Most of the reasons that only about half of the veterans who need mental health services will seek them are similar to those of other citizens who need treatment but won’t see a professional: mental health stigmas, high costs, logistical problems, and a lack of awareness. But the reasons that many veterans who do seek mental health treatment won’t receive adequate treatment are more complex.

photo by Holly Mindrup

Bridging the Gap

While the VA does offer mental health services for both veterans and active-duty servicemembers, long wait times to see a mental health professional, coupled with concerns over the mental health treatment available there, have led to a large percentage of veterans seeking treatment in the private sector.

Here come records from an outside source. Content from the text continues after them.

(** The loop starts with empty lists. *)
Definition loop_start (s : proxy) : Prop := p_conns s = [] /\ p_ctl s = [] /\ p_log s = [].

(** ** What the log says *)

Definition assigned (l : list effect) : list client := omap (fun e => if e is Assigned _ c then Some c else None) l.
Definition freed (l : list effect) : list client := omap (fun e => if e is Freed _ c then Some c else None) l.
Definition dropped (l : list effect) : list client := omap (fun e => if e is Dropped _ c then Some c else None) l.
Definition queued (l : list effect) : list pmsg := omap (fun e => if e is Queued q then Some q else None) l.
Definition sent (l : list effect) : list pmsg := omap (fun e => if e is Sent q then Some q else None) l.
Definition done_ (l : list effect) : list pmsg := omap (fun e => if e is Done q then Some q else None) l.
Definition abandoned (l : list effect) : list pmsg := omap (fun e => if e is Abandoned q then Some q else None) l.
Definition replies (l : list effect) : list (Z * pmsg * bytes) :=
  omap (fun e => if e is Reply fd q m then Some (fd, q, m) else None) l.

Definition held (s : proxy) : list client := concat (map cn_clients (p_conns s)).

(** ** Lemmas *)

Ltac log_app := unfold assigned, freed, dropped, queued, sent, done_, abandoned, replies in *;
  cbn [p_log emit set_conns set_ctl set_reset set_sync set_buf]; rewrite ?omap_app; cbn [omap list_omap].

Lemma pick_split {A} (f : A -> bool) l x k :
  pick f l = Some (x, k) -> f x = true /\ exists a b, l = a ++ x :: b /\ k = a ++ b.
Proof.
  revert k. induction l as [|y l IH]; intros k; cbn; [done|].
  destruct (f y) eqn:E.
  - intros [= <- <-]. split; [done|]. by exists [], l.
  - destruct (pick f l) as [[z r]|]; [|done]. cbn. intros [= <- <-].
    destruct (IH r eq_refl) as (Hf & a & b & -> & ->). split; [done|]. by exists (y :: a), b.
Qed.

Lemma pick_perm {A} (f : A -> bool) l x k : pick f l = Some (x, k) -> l ≡ₚ x :: k.
Proof. intros (_ & a & b & -> & ->)%pick_split. by rewrite Permutation_middle. Qed.

Lemma concat_perm {A} (a b : list (list A)) : a ≡ₚ b -> concat a ≡ₚ concat b.
Proof.
  induction 1 as [|x a b _ IH|x y a|a b c _ IH1 _ IH2]; cbn; [done|by rewrite IH| |by rewrite IH1].
  rewrite !app_assoc. by rewrite (Permutation_app_comm x y).
Qed.

(** What a response does to the lists of one connection and of all. *)
Lemma get_client_id_ids s c c1 e :
  get_client_id s c = (c1, e) -> cn_fd c1 = cn_fd c /\
  cn_clients c1 ≡ₚ cn_clients c ++ assigned e /\ freed e = [] /\ dropped e = [].
Proof.
  unfold get_client_id. destruct (rsp_success s); intros [= <- <-]; cbn; [done|].
  by rewrite app_nil_r.
Qed.

Lemma release_client_id_ids s c c1 e :
  release_client_id s c = (c1, e) -> cn_fd c1 = cn_fd c /\
  cn_clients c ≡ₚ cn_clients c1 ++ freed e /\ assigned e = [] /\ dropped e = [].
Proof.
  unfold release_client_id. destruct (rsp_success s); [|intros [= <- <-]; cbn; by rewrite app_nil_r].
  destruct (pick _ _) as [[k l]|] eqn:E; intros [= <- <-]; cbn; [|by rewrite app_nil_r].
  split; [done|]. split; [|done]. rewrite (pick_perm _ _ _ _ E). by rewrite Permutation_app_comm.
Qed.

Lemma reply_ids s q m l k e :
  reply s q m l = (k, e) ->
  concat (map cn_clients l) ++ assigned e ≡ₚ concat (map cn_clients k) ++ freed e /\ dropped e = [].
Proof.
  revert k e. induction l as [|c l IH]; intros k e; cbn; [by intros [= <- <-]|].
  destruct (if cn_fd c =? pm_fd q then _ else _) as [c1 e1] eqn:E1.
  destruct (reply s q m l) as [k2 e2] eqn:E2. intros [= <- <-].
  destruct (IH _ _ eq_refl) as [H2 D2].
  assert (H1 : cn_clients c ++ assigned e1 ≡ₚ cn_clients c1 ++ freed e1 /\ dropped e1 = []).
  { destruct (cn_fd c =? pm_fd q); [|injection E1 as <- <-; done].
    destruct (if b16 s off_QMICTLType =? QMICTL_GET_CLIENT_ID_RESP then _ else _) as [c2 e3] eqn:E3.
    injection E1 as <- <-.
    change (cn_clients c ++ assigned e3 ≡ₚ cn_clients c2 ++ freed e3 /\ dropped e3 = []).
    destruct (b16 s off_QMICTLType =? QMICTL_GET_CLIENT_ID_RESP);
      [|destruct (b16 s off_QMICTLType =? QMICTL_RELEASE_CLIENT_ID_RESP)].
    - apply get_client_id_ids in E3 as (_ & H & F & D). rewrite F, app_nil_r. by rewrite H.
    - apply release_client_id_ids in E3 as (_ & H & F & D). rewrite F, app_nil_r. done.
    - by injection E3 as <- <-. }
  destruct H1 as [H1 D1]. cbn [map concat].
  unfold assigned, freed, dropped in *. rewrite !omap_app, D1, D2. split; [|done].
  transitivity ((cn_clients c ++ omap (fun e => if e is Assigned _ c then Some c else None) e1) ++
    (concat (map cn_clients l) ++ omap (fun e => if e is Assigned _ c then Some c else None) e2)).
  { rewrite <- !app_assoc. f_equiv. rewrite !app_assoc. f_equiv. apply Permutation_app_comm. }
  rewrite H1, H2. rewrite <- !app_assoc. f_equiv. rewrite !app_assoc. f_equiv. apply Permutation_app_comm.
Qed.

(** [reply] touches nothing of the queue and is what the log calls replies. *)
Lemma reply_log s q m l k e :
  reply s q m l = (k, e) -> queued e = [] /\ sent e = [] /\ done_ e = [] /\ abandoned e = [] /\
  Forall (fun r => r = (pm_fd q, q, m)) (replies e).
Proof.
  revert k e. induction l as [|c l IH]; intros k e; cbn; [intros [= <- <-]; cbn; by rewrite Forall_nil|].
  destruct (if cn_fd c =? pm_fd q then _ else _) as [c1 e1] eqn:E1.
  destruct (reply s q m l) as [k2 e2] eqn:E2. intros [= <- <-].
  destruct (IH _ _ eq_refl) as (Q2 & S2 & D2 & A2 & R2).
  assert (H1 : queued e1 = [] /\ sent e1 = [] /\ done_ e1 = [] /\ abandoned e1 = [] /\
    Forall (fun r => r = (pm_fd q, q, m)) (replies e1)).
  { destruct (cn_fd c =? pm_fd q); [|injection E1 as <- <-; cbn; by rewrite Forall_nil].
    unfold get_client_id, release_client_id in E1.
    repeat (case_match; simplify_eq); cbn; repeat constructor. }
  destruct H1 as (Q1 & S1 & D1 & A1 & R1).
  unfold queued, sent, done_, abandoned, replies in *. rewrite !omap_app, Q1, S1, D1, A1, Q2, S2, D2, A2.
  repeat (split; [done|]). by apply Forall_app_2.
Qed.

(** ** Client identifiers are accounted for *)

Definition accounted (s : proxy) : Prop :=
  assigned (p_log s) ≡ₚ freed (p_log s) ++ dropped (p_log s) ++ held s.

Lemma queue_ctl_ids q s :
  p_conns (queue_ctl q s) = p_conns s /\ assigned (p_log (queue_ctl q s)) = assigned (p_log s) /\
  freed (p_log (queue_ctl q s)) = freed (p_log s) /\ dropped (p_log (queue_ctl q s)) = dropped (p_log s).
Proof.
  unfold queue_ctl. log_app. destruct (p_ctl s); cbn; by rewrite !app_nil_r.
Qed.

Lemma drop_clients_ids fd l s :
  p_conns (drop_clients fd l s) = p_conns s /\ assigned (p_log (drop_clients fd l s)) = assigned (p_log s) /\
  freed (p_log (drop_clients fd l s)) = freed (p_log s) /\
  dropped (p_log (drop_clients fd l s)) = dropped (p_log s) ++ l.
Proof.
  revert s. induction l as [|c l IH]; intros s; cbn [drop_clients]; [by rewrite app_nil_r|].
  set (s1 := queue_ctl _ _). destruct (IH s1) as (-> & -> & -> & ->).
  destruct (queue_ctl_ids (PMsg (p_server s) (release_req c)) (emit [Dropped fd c] s)) as (E1 & E2 & E3 & E4).
  fold s1 in E1, E2, E3, E4. rewrite E1, E2, E3, E4. log_app. by rewrite !app_nil_r, <- app_assoc.
Qed.

Lemma remove_request_ids fd s :
  p_conns (remove_request fd s) = p_conns s /\ assigned (p_log (remove_request fd s)) = assigned (p_log s) /\
  freed (p_log (remove_request fd s)) = freed (p_log s) /\ dropped (p_log (remove_request fd s)) = dropped (p_log s).
Proof.
  unfold remove_request. destruct (pick _ _) as [[q l]|]; [|done]. log_app. by rewrite !app_nil_r.
Qed.

Lemma next_request_inv q rest s s' :
  next_request q rest s = Some s' ->
  exists e, s' = emit (Done q :: e) (set_ctl rest s) /\ (e = [] \/ exists q1, e = [Sent q1]).
Proof.
  unfold next_request. destruct rest as [|q1 r]; [intros [= <-]; exists []; auto|].
  destruct (rd16 (pm_qmi q1) 1); [|done]. cbn [mbind option_bind]. destruct (rdn _ _ _) as [x|]; [|done].
  cbn [mbind option_bind]. intros [= <-]. exists [Sent (PMsg (pm_fd q1) x)]. eauto.
Qed.

Lemma next_request_ids q rest s s' :
  next_request q rest s = Some s' ->
  p_conns s' = p_conns s /\ assigned (p_log s') = assigned (p_log s) /\
  freed (p_log s') = freed (p_log s) /\ dropped (p_log s') = dropped (p_log s).
Proof.
  intros (e & -> & [->|(q1 & ->)])%next_request_inv; log_app; by rewrite !app_nil_r.
Qed.

Lemma accounted_same s s' :
  p_conns s' = p_conns s -> assigned (p_log s') = assigned (p_log s) ->
  freed (p_log s') = freed (p_log s) -> dropped (p_log s') = dropped (p_log s) -> accounted s -> accounted s'.
Proof. unfold accounted, held. by intros -> -> -> ->. Qed.

Lemma cleanup_accounted fd s : accounted s -> accounted (cleanup_qmi_connection fd true s).
Proof.
  intros H. unfold cleanup_qmi_connection. destruct (pick _ _) as [[c rest]|] eqn:E; [|done].
  destruct (drop_clients_ids (cn_fd c) (cn_clients c) s) as (E1 & E2 & E3 & E4).
  set (s1 := drop_clients _ _ s) in *.
  destruct (remove_request_ids (cn_fd c) s1) as (F1 & F2 & F3 & F4).
  set (s2 := remove_request _ s1) in *. unfold accounted, held in *. log_app. rewrite !app_nil_r.
  cbn [p_conns emit set_conns]. rewrite F2, F3, F4, E2, E3, E4, H.
  apply pick_perm, (Permutation_map cn_clients), concat_perm in E. rewrite E. cbn [map concat].
  by rewrite <- !app_assoc.
Qed.

Lemma reply_accounted s q m l e :
  reply s q m (p_conns s) = (l, e) -> accounted s -> accounted (emit e (set_conns l s)).
Proof.
  intros (Hp & Hd)%reply_ids H. unfold accounted, held in *. log_app.
  cbn [p_conns emit set_conns]. rewrite Hd, app_nil_r, H.
  rewrite <- !app_assoc. f_equiv. rewrite (Permutation_app_comm (omap _ e)), <- app_assoc. f_equiv.
  rewrite Hp. done.
Qed.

This means that, barring a sudden increase in the VA’s budget to increase their mental health services, there needs to be a strong force of private practitioners that are ready and willing to walk with veterans through their mental health struggles.

Hopefully as more veterans receive the care they need, through both the VA and through the private sector, we will be able to see veteran suicide rates decrease dramatically.

However, in order to make that happen, it is crucial for the percentage of veterans who seek mental health treatment to increase, and the key to this is breaking the stigma that surrounds mental health and counseling.

People need to know that seeking professional help doesn’t make you weak. It doesn’t make you weird. We all have struggles. We all need help in different ways.

If you know someone who served in the military, or who’s currently serving, reach out to them. Ask them about they’re doing. Be present in their lives. Thank them for what they’ve done.

And if they admit to experiencing PTSD, a TBI or any mental health issues, encourage them to seek out a mental health provider and equip them with the resources they need to do so. You have an opportunity to fight for them just like they fought for you.